What is striking about British government records is the extent to which these protestations fell on deaf ears. Government officials were aware of Arab protests over the Dead Sea development, but they chose to ignore them.66 Indeed there is not a single instance in which any Arab involvement in the management of the Dead Sea development is contemplated by a government official. As the protests of political leaders such as Jamal al-Husseini demonstrate, this was not due to a lack of interest from the Arab community in running the concession. Rather it reflected the closure of an era in which a merchant class of Jews, Arabs and Europeans could all compete for the spoils of imperial development in the Eastern Mediterranean. The more rigid divisions of national politics were beginning to take shape in Palestine, supported by a British government that explicitly sought to award public works concessions to Zionist enterprises.
Inside PPL itself, these same divisions quickly took shape during the 1930s. Unlike many other Jewish industries in Palestine, Novomeysky employed unskilled Arab labourers at the two PPL plants. This proved to be a source of great irritation to the Jewish trade union federation in Palestine, the Histadrut, but it also gave PPL access to a large pool of cheap, local labour.67 These were the manual workers who numbered around 300 during peak seasonal demands for casual labour, making up around half of the total PPL workforce at that time.68 They were drawn largely from the towns and villages surrounding the Dead Sea, especially Jericho in the north and the Transjordanian village of al-Safia at the southern plant.

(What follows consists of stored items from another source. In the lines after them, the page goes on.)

(* ===== verification/AuthSecurity.v ===== *)
(** * Session tokens and the public key set (src/pkg/authsecurity)

    Minting and validation of access and refresh tokens, token identifiers and
    digests, and the JSON Web Key Set. The JWT library is a parameter, the record
    [JWT]; the class [JWTSpec] states the documented behaviour of it that the code
    relies on. The P-256 curve is the standard one, so [IsOnCurve] is executable. *)

From stdpp Require Import prelude strings gmap.
From Stdlib Require Import ZArith Lia Ascii.
From S2P Require Import Json Marshal Wire Prelude GoStrings Password FileSystem Tables Store Sha256.

Local Open Scope Z_scope.
Local Open Scope m_scope.

Definition AccessTokenIssuer : string := "casaos".
Definition RefreshTokenIssuer : string := "refresh".
Definition maxTokenSize : N := 8192.
Definition AccessTokenLifetime : Z := 3 * hour.
Definition RefreshTokenLifetime : Z := 7 * 24 * hour.
Definition maxSessionTokenIDBytes : nat := 16.

(** ** Keys *)

Inductive Curve := P256 | OtherCurve (name : string).

#[export] Instance Curve_eq_dec : EqDecision Curve.
Proof. solve_decision. Defined.

(** [ecdsa.PublicKey]; the coordinates are pointers. *)
Record PublicKey := mkPublicKey {
  pk_Curve : Curve;
  pk_X : option Z;
  pk_Y : option Z;
}.

Record PrivateKey := mkPrivateKey {
  sk_Public : PublicKey;
  sk_D : Z;
}.

Definition p256_p : Z := 0xffffffff00000001000000000000000000000000ffffffffffffffffffffffff.
Definition p256_b : Z := 0x5ac635d8aa3a93e7b3ebbd55769886bc651d06b0cc53b0f63bce3c3e27d2604b.

(** [elliptic.P256().IsOnCurve]: coordinates in the field, on the curve, and not
    the encoding (0, 0) of the point at infinity. *)
Definition p256_IsOnCurve (x y : Z) : bool :=
  (0 <=? x) && (x <? p256_p) && (0 <=? y) && (y <? p256_p) &&
  negb ((x =? 0) && (y =? 0)) &&
  ((y * y) mod p256_p =? (x * x * x - 3 * x + p256_b) mod p256_p).
(* ===== verification/Bootstrap.v ===== *)
(** * Exactly-once bootstrap (src/pkg/userbootstrap/bootstrap.go)

    The transition from an uninitialised appliance to one with a local
    administrator: a marker row in the database, paired with an installation seal
    stored outside it. [Seal] is the Go interface of the same name; the laws a
    seal obeys are the class [SealSpec], against which the state machine is
    verified. *)

From stdpp Require Import prelude strings gmap.
From Stdlib Require Import ZArith Lia Ascii.
From S2P Require Import Prelude GoStrings Password FileSystem Tables Store.

Local Open Scope Z_scope.
Local Open Scope m_scope.

(** [type Status string]. *)
Abbreviation Status := string.
Definition StatusPristine : Status := "pristine".
Definition StatusInitialized : Status := "initialized".
Definition StatusRecovery : Status := "recovery".

Record State := mkState {
  InstallationID : string;
  status : Status;
}.

#[export] Instance State_eq_dec : EqDecision State.
Proof. solve_decision. Defined.

Definition zeroState : State := mkState "" "".

Definition Initialized (st : State) : bool := bool_decide (status st = StatusInitialized).
Definition SetupRequired (st : State) : bool := bool_decide (status st = StatusPristine).

(** The integrity marker stored outside the database directory. *)
Record Seal := mkSeal {
  Load : M (res (option string));
  Create : string → M (option goerr);
}.

(** ** Installation identifiers *)

(** [value[i] = f(value[i])]. *)
Fixpoint alter_byte (i : nat) (f : N → N) (s : string) : string :=
  match i, s with
  | _, EmptyString => ""
  | O, String a s' => String (ascii_of_N (f (byte_val a))) s'
  | S i', String a s' => String a (alter_byte i' f s')
  end.

(** The version-4 UUID text of sixteen random bytes. *)
Definition installationIDOf (value : string) : string :=
  let value := alter_byte 6 (λ b, N.lor (N.land b 0x0f) 0x40) value in
  let value := alter_byte 8 (λ b, N.lor (N.land b 0x3f) 0x80) value in
  let encoded := hex_encode value in
  slice 0 8 encoded +:+ "-" +:+ slice 8 12 encoded +:+ "-" +:+ slice 12 16 encoded +:+ "-" +:+
  slice 16 20 encoded +:+ "-" +:+ slice 20 32 encoded.

Definition newInstallationID : M (res string) :=
  raw <- rand_Read 16;;
  mret match raw with
       | None => Err (Wrap "generate installation id" (NewError "read"))
       | Some value => Ok (installationIDOf value)
       end.

(** [value[i]]. *)
Definition byte_at (s : string) (i : nat) : option ascii := String.get i s.

Definition validInstallationID (value : string) : bool :=
  if negb (bool_decide (String.length value = 36%nat)) ||
     negb (bool_decide (byte_at value 8 = Some "-"%char)) ||
     negb (bool_decide (byte_at value 13 = Some "-"%char)) ||
     negb (bool_decide (byte_at value 18 = Some "-"%char)) ||
     negb (bool_decide (byte_at value 23 = Some "-"%char))
  then false
  else
    let compact := slice 0 8 value +:+ slice 9 13 value +:+ slice 14 18 value +:+
                   slice 19 23 value +:+ slice 24 36 value in
    match hex_decode compact with
    | None => false
    | Some decoded =>
       bool_decide (String.length decoded = 16%nat) &&
       bool_decide (byte_at value 14 = Some "4"%char) &&
       (bool_decide (byte_at value 19 = Some "8"%char) ||
        bool_decide (byte_at value 19 = Some "9"%char) ||
        bool_decide (byte_at value 19 = Some "a"%char) ||
        bool_decide (byte_at value 19 = Some "b"%char))
    end.

Definition validStatus (s : Status) : bool :=
  bool_decide (s = StatusPristine) || bool_decide (s = StatusInitialized) ||
  bool_decide (s = StatusRecovery).

(** ** Statements *)

Definition marker_of (db : Database) : option State :=
  match o_bootstrap_state db with
  | Some (Some row) => Some (mkState (bs_InstallationID row) (bs_Status row))
  | _ => None
  end.

Definition readState : M (res (option State)) :=
  ok st <- query (λ db, match o_bootstrap_state db with
                        | None => Err (StoreError NoSuchTable)
                        | Some _ => Ok (marker_of db)
                        end) or "read bootstrap state";;
  mret (Ok st).

(** The [initialized_at] column both writers compute. *)
Definition initializedAt (st : State) (now : Z) : option Z :=
  if bool_decide (status st = StatusInitialized) then Some now else None.

Definition insertState (st : State) (adminUserID : option Z) (now : Z) : M (res unit) :=
  ok _ <- exec (λ db,
    match o_bootstrap_state db with
    | None => (Err (StoreError NoSuchTable), db)
    | Some (Some _) => (Err (StoreError ConstraintFailed), db)
    | Some None =>
       (Ok tt, with_bootstrap (Some (Some (mkBootstrapState (InstallationID st) (status st)
                 adminUserID (initializedAt st now) now now))) db)
    end) or "create bootstrap state";;
  mret (Ok tt).

Definition updateState (st : State) (adminUserID : option Z) (now : Z) : M (res unit) :=
  ok rows <- exec (λ db,
    match o_bootstrap_state db with
    | None => (Err (StoreError NoSuchTable), db)
    | Some None => (Ok 0, db)
    | Some (Some row) =>
       (Ok 1, with_bootstrap (Some (Some (mkBootstrapState (InstallationID st) (status st)
                adminUserID (initializedAt st now) (bs_CreatedAt row) now))) db)
    end) or "update bootstrap state";;
  if negb (rows =? 1) then mret (Err ErrInconsistentState) else mret (Ok tt).

(** [SELECT COUNT, MIN(id) FROM o_users]. *)
Definition min_id (m : gmap Z UserDBModel) : option Z :=
  u_Id <$> first_where Z.leb (λ _, true) m.

Definition userSummary : M (res (Z * option Z)) :=
  ok s <- query (λ db, Ok (Z.of_nat (size (o_users db)), min_id (o_users db)))
    or "read user summary";;
  mret (Ok s).

(** [db.Conn]: the pool may fail to deliver a connection. *)
Definition db_Conn (msg : string) : M (res unit) :=
  ok u <- query (λ _, Ok tt) or msg;; mret (Ok u).

Definition withImmediateTransaction {A} (operation : M (res A)) : M (res A) :=
  ok _ <- db_Conn "acquire database connection";;
  transaction (Some "begin immediate transaction") (Some "commit immediate transaction") operation.

(** ** ReconcileState *)

(** What the transaction decides: the state, whether to publish the seal,
    whether recovery is required. *)
Record Decision := mkDecision {
  d_result : State;
  d_createSeal : bool;
  d_recovery : bool;
}.

(** The nested switches on the marker's status, before the write-back. *)
Definition decideMarked (marker : State) (seal : option string) (userCount : Z) : Decision :=
  let set s := mkState (InstallationID marker) s in
  let keep := mkDecision marker false false in
  let recover := mkDecision (set StatusRecovery) false true in
  if bool_decide (status marker = StatusRecovery) then mkDecision marker false true
  else if bool_decide (status marker = StatusPristine) then
    match seal with
    | Some _ => recover
    | None => if userCount >? 0 then mkDecision (set StatusInitialized) true false else keep
    end
  else if bool_decide (status marker = StatusInitialized) then
    if userCount =? 0 then recover
    else match seal with
         | Some sealID => if bool_decide (sealID = InstallationID marker) then keep else recover
         | None => mkDecision marker true false
         end
  else keep.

In contrast to the idyllic image of Jewish-Arab co-existence presented in Novomeysky’s memoirs, life as an Arab employee of PPL was fraught with tension and hardship.69 The Dead Sea industrial plants were organised along the principle of segregation. In this system the Arab labourers were segregated from their Jewish colleagues and discriminated against on every level. They lived in a separate “camp” in units which were smaller and of lower quality than the Jewish accommodation. These were described in a company report as “primitively timbered huts,” consisting of “wooden planks which have been covered with tin sheets from petrol tins.”70 The systemic separation was reinforced through diet with Arab laborers fed “meals prepared in the oriental fashion in a separate kitchen.”71 Meanwhile Arab wages were consistently around half of those received by Jewish manual laborers and Arabs were excluded from the company’s recreational and educational activities as these were all in Hebrew.72 When protesting the disparity in wages at the Dead Sea in December 1930, the Arabic newspaper Mi’rat al-Sharq, posed the question: “to whom can the Arab laborer complain?”73 Until 1947, the answer was nobody. In his study of labor relations in Mandate Palestine, Zachary Lockman explains in a footnote how, after years of resisting any attempts to organize PPL’s Arab workforce, the Histadrut eventually recruited them in 1944 in an effort to pre-empt its rival, the Palestine Arab Workers’ Society (PAWS). But when PPL responded by firing some of those Arab workers who enrolled, the Histadrut found itself in a paradoxical position. Rather than contradicting its wider goal of “Hebrew labor,” the Histadrut withdrew its support for the fired workers, and it was not until 1947 that Arab trade unions organized any representation for the Arab employees of PPL, just one year before the company’s termination.74 For the vast majority of PPL’s existence, therefore, Arab workers had no trade union support at the Dead Sea, ensuring their wages and working conditions remained well below those of Jewish workers.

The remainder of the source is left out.